▸ Work instruction
Each line below that includes the word "split" adds one to the count; give that count and nothing else.

▸ Data under study
(** A proper call to register a port is carried out: the line is written and
    the reply says yes. *)
Theorem portmap_registers xid flavor body verf program version proto port rest name :
  let pkt := set_packet xid flavor body verf program version proto port rest in
  bytes pkt → Z.of_nat (length pkt) <= 65536 → length xid = 4%nat → accepted flavor body → protoname proto = Some name →
  in_u 32 program → in_u 32 version → in_u 32 proto → in_u 32 port →
  answer_packet pkt = Some (Some (reply_bytes xid 0 1), set_line program version name port).
Proof.
  intros pkt Hb Hl Hx Hacc Hname Hpr Hve Hpo Hpt. set (args := be32 program ++ be32 version ++ be32 proto ++ be32 port ++ rest).
  assert (∀ o v pre post, in_u 32 v → pkt = pre ++ be32 v ++ post → o = Z.of_nat (length pre) → ntohl_at pkt o = Some v) as Hat by (intros o v pre post Hv -> ->; by apply ntohl_at_app).
  assert (drop 24 pkt = authority flavor body verf args) as D24.
  { unfold pkt, set_packet. rewrite !app_assoc. apply drop_app_length'. rewrite !length_app, !length_be32. lia. }
  assert (length pkt = 56 + length body + length verf + length rest)%nat as Hlen.
  { assert (24 + length (drop 24 pkt) = length pkt)%nat as <- by (unfold pkt, set_packet; rewrite length_drop, !length_app, !length_be32; lia). rewrite D24. unfold authority, args. rewrite !length_app, !length_be32. lia. }
  assert (16 <= Z.of_nat (length args)) as Hargs by (unfold args; rewrite !length_app, !length_be32; lia).
  unfold answer_packet. change (sizeof portmap_call) with 60. rewrite (proj2 (Z.ltb_ge _ _)) by lia.
  rewrite (Hat 4 RPC_CALL xid _ ltac:(done) eq_refl) by lia. cbn [mbind option_bind]. change (negb (RPC_CALL =? RPC_CALL)) with false.
  assert (bytes_at pkt 0 4 = Some xid) as -> by (rewrite bytes_at_in by lia; f_equal; apply take_app_length'; lia). cbn [mbind option_bind].
  destruct (members pkt) as (-> & -> & -> & Em).
  rewrite (Hat 8 2 (xid ++ be32 RPC_CALL) _ ltac:(done) ltac:(unfold pkt, set_packet; by rewrite <- !app_assoc)) by (rewrite !length_app, !length_be32; lia).
  rewrite (Hat 12 RPC_PMAP_PROGRAM (xid ++ be32 RPC_CALL ++ be32 2) _ ltac:(done) ltac:(unfold pkt, set_packet; by rewrite <- !app_assoc)) by (rewrite !length_app, !length_be32; lia).
  rewrite (Hat 16 2 (xid ++ be32 RPC_CALL ++ be32 2 ++ be32 RPC_PMAP_PROGRAM) _ ltac:(done) ltac:(unfold pkt, set_packet; by rewrite <- !app_assoc)) by (rewrite !length_app, !length_be32; lia).
  cbn [mbind option_bind]. change (offsetof rpc_call_t ["cred_flavor"%string]) with (Some (28, Int 4)). cbn [mbind option_bind]. change (28 - 4) with 24. cbn [negb Z.eqb Pos.eqb RPC_PMAP_PROGRAM].
  rewrite (find_args_complete pkt flavor body verf args ltac:(lia) Hb D24 Hacc Hargs). cbn [mbind option_bind].
  assert (∀ o v pre post, 0 <= o → in_u 32 v → args = pre ++ be32 v ++ post → o = Z.of_nat (length pre) → ntohl_at pkt (40 + Z.of_nat (length body) + Z.of_nat (length verf) + o) = Some v) as Harg.
  { intros o v pre post Ho Hv Ea Hp. eapply (Hat _ _ (take 24 pkt ++ be32 flavor ++ be32 (Z.of_nat (length body)) ++ body ++ be32 AUTH_NULL ++ be32 (Z.of_nat (length verf)) ++ verf ++ pre)); [done | | rewrite !length_app, !length_be32, length_take; lia].
    rewrite <- (take_drop 24 pkt) at 1. rewrite D24. unfold authority. rewrite Ea, <- !app_assoc. done. }
  unfold serve. rewrite Em. rewrite (Hat 20 PMAP_PROC_SET (xid ++ be32 RPC_CALL ++ be32 2 ++ be32 RPC_PMAP_PROGRAM ++ be32 2) _ ltac:(done) ltac:(unfold pkt, set_packet; by rewrite <- !app_assoc)) by (rewrite !length_app, !length_be32; lia).
  cbn [mbind option_bind]. change (PMAP_PROC_SET =? PMAP_PROC_NULL) with false. change (PMAP_PROC_SET =? PMAP_PROC_SET) with true. cbv iota.
  rewrite (Harg 8 proto (be32 program ++ be32 version) _ ltac:(lia) Hpo ltac:(by unfold args; rewrite <- !app_assoc) eq_refl). cbn [mbind option_bind]. rewrite Hname.
  rewrite <- (Z.add_0_r (40 + _ + _)). rewrite (Harg 0 program [] _ ltac:(lia) Hpr eq_refl eq_refl). cbn [mbind option_bind]. rewrite Z.add_0_r.
  rewrite (Harg 4 version (be32 program) _ ltac:(lia) Hve eq_refl eq_refl). cbn [mbind option_bind].
  rewrite (Harg 12 port (be32 program ++ be32 version ++ be32 proto) _ ltac:(lia) Hpt ltac:(by unfold args; rewrite <- !app_assoc) eq_refl). done.
Qed.

(** ** An example: two calls, one from root and one from user 7 *)

Definition example_body (uid : Z) : list Z := be32 1234 ++ be32 2 ++ [104; 105; 0; 0] ++ be32 uid ++ be32 0 ++ be32 0.
Definition example_set (uid : Z) : list Z := set_packet [1; 2; 3; 4] AUTH_UNIX (example_body uid) [] 100021 4 IPPROTO_UDP 32768 [].

Lemma portmap_safe_witness : ∃ sent lines, dummy_portmap [Packet (example_set 0); Interrupted; Packet (example_set 7)] [] [] = Some (sent, concat lines) ∧
  concat lines = text "100021 4 udp 32768" ++ [10] ∧ sent = [reply_bytes [1; 2; 3; 4] 0 1; reply_bytes [1; 2; 3; 4] SYSTEM_ERR 0].
Proof.
  destruct (portmap_safe [Packet (example_set 0); Interrupted; Packet (example_set 7)]) as (sent & lines & E & _).
  { repeat constructor; (vm_compute; split; congruence) || (vm_compute; congruence). }
  exists sent, lines. split; [exact E |].
  assert (Some (sent, concat lines) = Some ([reply_bytes [1; 2; 3; 4] 0 1; reply_bytes [1; 2; 3; 4] SYSTEM_ERR 0], text "100021 4 udp 32768" ++ [10])) as E2 by (rewrite <- E; vm_compute; reflexivity).
  split; congruence.
Defined.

▸ Output
3